On 8 February 2021 the Full Bench of the Fair Work Commission upheld an appeal by a host employer of a labour hire employee, from a decision of a commissioner of the Fair Work Commission ordering the said employee be re-instated.
The host employer, CUB Pty Ltd T/A Carlton & United Breweries (“CUB”), was not a party to the original unfair dismissal proceedings. Those proceedings involved the employee, Mr Johnson, who was employed as a maintenance fitter by the labour hire company, Chelgrave Contracting Australia Pty Ltd (“Chelgrave”). He was employed from May 2017 until 28 May 2020.
There was a maintenance contract between CUB and Chelgrave. Chelgrave is a labour hire company which provides the services of its employees to a number of businesses. There were concerns about Mr Johnson’s workplace performance and behaviour. On 21 April 2020 it was found that Mr Johnson had not done everything reasonably practicable in order to test that a palletiser was fully isolated and he had not established that the safest access and egress to the palletiser area was through a hinged access panel. CUB required Mr Johnson to be removed from the site and Chelgrave terminated his employment shortly thereafter.
CUB’s argument on appeal was, to the effect of, reinstatement was impractical and inappropriate because Mr Johnson was incapacitated from fulfilling his duties. Mr Johnson was so incapacitated because of CUB’s contractual right to exclude him from its work site, which right arose from the maintenance contract between CUB and Chelgrave.

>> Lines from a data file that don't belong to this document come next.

(** * sbc-auth: membership state machine and affiliation reconciliation

    A shallow embedding of
      - [auth_api/services/membership.py] (class [Membership]) and
      - [auth_api/services/affiliation.py] (class [Affiliation]),
    followed by the properties of the specification that concern them.

    Conventions.  Python exceptions are values of [exn]; a method that
    mutates [self._model] is a computation in the state-and-exception monad
    [M], whose final state is the state reached when the exception was
    raised.  Python dictionaries that are only looked up are [gmap]s;
    dictionaries whose iteration order reaches the result are association
    lists with the insertion-order discipline of [dict]. *)

From stdpp Require Import base option list gmap strings.
From Stdlib Require Import ZArith NArith Lia Sorted.

(** ** Python values and exceptions shared by both services *)

Module Py.

(** The [Error] members raised by the two services. *)
Inductive Error : Set :=
| BCEID_USERS_CANT_BE_OWNERS
| CHANGE_ROLE_FAILED_ONLY_OWNER
| MAX_NUMBER_OF_STAFF_ORGS_LIMIT.

(** Exceptions.  [Forbidden] is the [abort(403)] of [check_auth];
    [AttributeError], [KeyError] and [ValueError] are the interpreter's;
    [Exception] is any other one, as a publisher may raise. *)
Inductive exn : Set :=
| BusinessException (e : Error)
| Forbidden
| AttributeError
| KeyError
| ValueError
| Exception.

Inductive result (A : Type) : Type :=
| Ok (a : A)
| Raise (e : exn).
Arguments Ok {A} a.
Arguments Raise {A} e.

Definition is_ok {A} (r : result A) : bool :=
  match r with Ok _ => true | Raise _ => false end.

(** [x in s] for two strings: [x] occurs in [s] as a substring. *)
Fixpoint str_contains (s x : string) : bool :=
  String.prefix x s ||
  match s with
  | EmptyString => false
  | String _ s' => str_contains s' x
  end.

#[global] Instance result_ret : MRet result := @Ok.
#[global] Instance result_bind : MBind result :=
  fun _ _ k r => match r with Ok a => k a | Raise e => Raise e end.

(** [d[k]] on an optional key: [KeyError] when the key is absent. *)
Definition subscript {A} (o : option A) : result A :=
  match o with Some a => Ok a | None => Raise KeyError end.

In upholding the appeal, the Full Bench stated that:
“Having had the benefit of seeing the Contract, it is clear to us that the Respondent [Mr Johnson] was incapacitated from working at the Appellant’s [CUB’s] site because Chelgrave has no contractual power to force the Appellant to allow the Respondent access to their site after his removal. The order to reinstate the Respondent to the Abbotsford site was inappropriate in all the circumstances”.